**Information given:**
Definition gtb (x y : Qc) : bool := ltb y x.
Definition geb (x y : Qc) : bool := leb y x.

(** [Math.floor], as an integer. *)
Definition floor (x : Qc) : Z := Qfloor x.

(** Truncation toward zero, the rounding of the quotient in [%]. *)
Definition trunc (x : Qc) : Z := Z.quot (Qnum x) (Zpos (Qden x)).

Definition of_Z (z : Z) : Qc := Q2Qc (inject_Z z).

(** [x % d]: the remainder has the sign of the dividend. *)
Definition rem (x d : Qc) : Qc := x - of_Z (trunc (x / d)) * d.

(** [Math.PI] is the double [0x400921FB54442D18]. *)
Definition PI : Qc := Q2Qc (884279719003555 # 281474976710656).

(** [s.toUpperCase()] on ASCII letters. *)
Definition upper (c : Ascii.ascii) : Ascii.ascii :=
  let n := Ascii.nat_of_ascii c in
  if (97 <=? n)%nat && (n <=? 122)%nat then Ascii.ascii_of_nat (n - 32) else c.

Fixpoint toUpperCase (s : string) : string :=
  match s with
  | EmptyString => EmptyString
  | String c rest => String (upper c) (toUpperCase rest)
  end.

(** [Math.pow(x, n)] for a literal natural exponent. *)
Definition pow (x : Qc) (n : nat) : Qc := x ^ n.

End JS.

Infix "<?" := JS.ltb (at level 70) : Qc_scope.
Infix "<=?" := JS.leb (at level 70) : Qc_scope.
Infix ">?" := JS.gtb (at level 70) : Qc_scope.
Infix ">=?" := JS.geb (at level 70) : Qc_scope.

(** ** Easing functions (the same in both programs) *)

Definition easeInOutCubic (t : Qc) : Qc :=
  if t <? JS.num 0.5 then JS.num 4 * t * t * t
  else 1 - JS.pow (- JS.num 2 * t + JS.num 2) 3 / JS.num 2.

Definition easeInOutQuad (t : Qc) : Qc :=
  if t <? JS.num 0.5 then JS.num 2 * t * t
  else 1 - JS.pow (- JS.num 2 * t + JS.num 2) 2 / JS.num 2.

(** ** The phase timeline *)

Record Phase := mkPhase {
  name : string;
  start : Qc;
  end_ : Qc;
  label : string
}.

(** The loop of [animate] that finds the current phase: the first phase
    of the list with [loopTime >= phase.start && loopTime < phase.end]. *)
Fixpoint find_phase (phases : list Phase) (loopTime : Qc) : option Phase :=
  match phases with
  | [] => None
  | phase :: rest =>
      if (loopTime >=? start phase) && (loopTime <? end_ phase)
      then Some phase
      else find_phase rest loopTime
  end.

**Directions:**
Could you output exactly the lines from the one containing "then Some phase" to the end of the entries above, both included, and no others?

**Response below:**
      then Some phase
      else find_phase rest loopTime
  end.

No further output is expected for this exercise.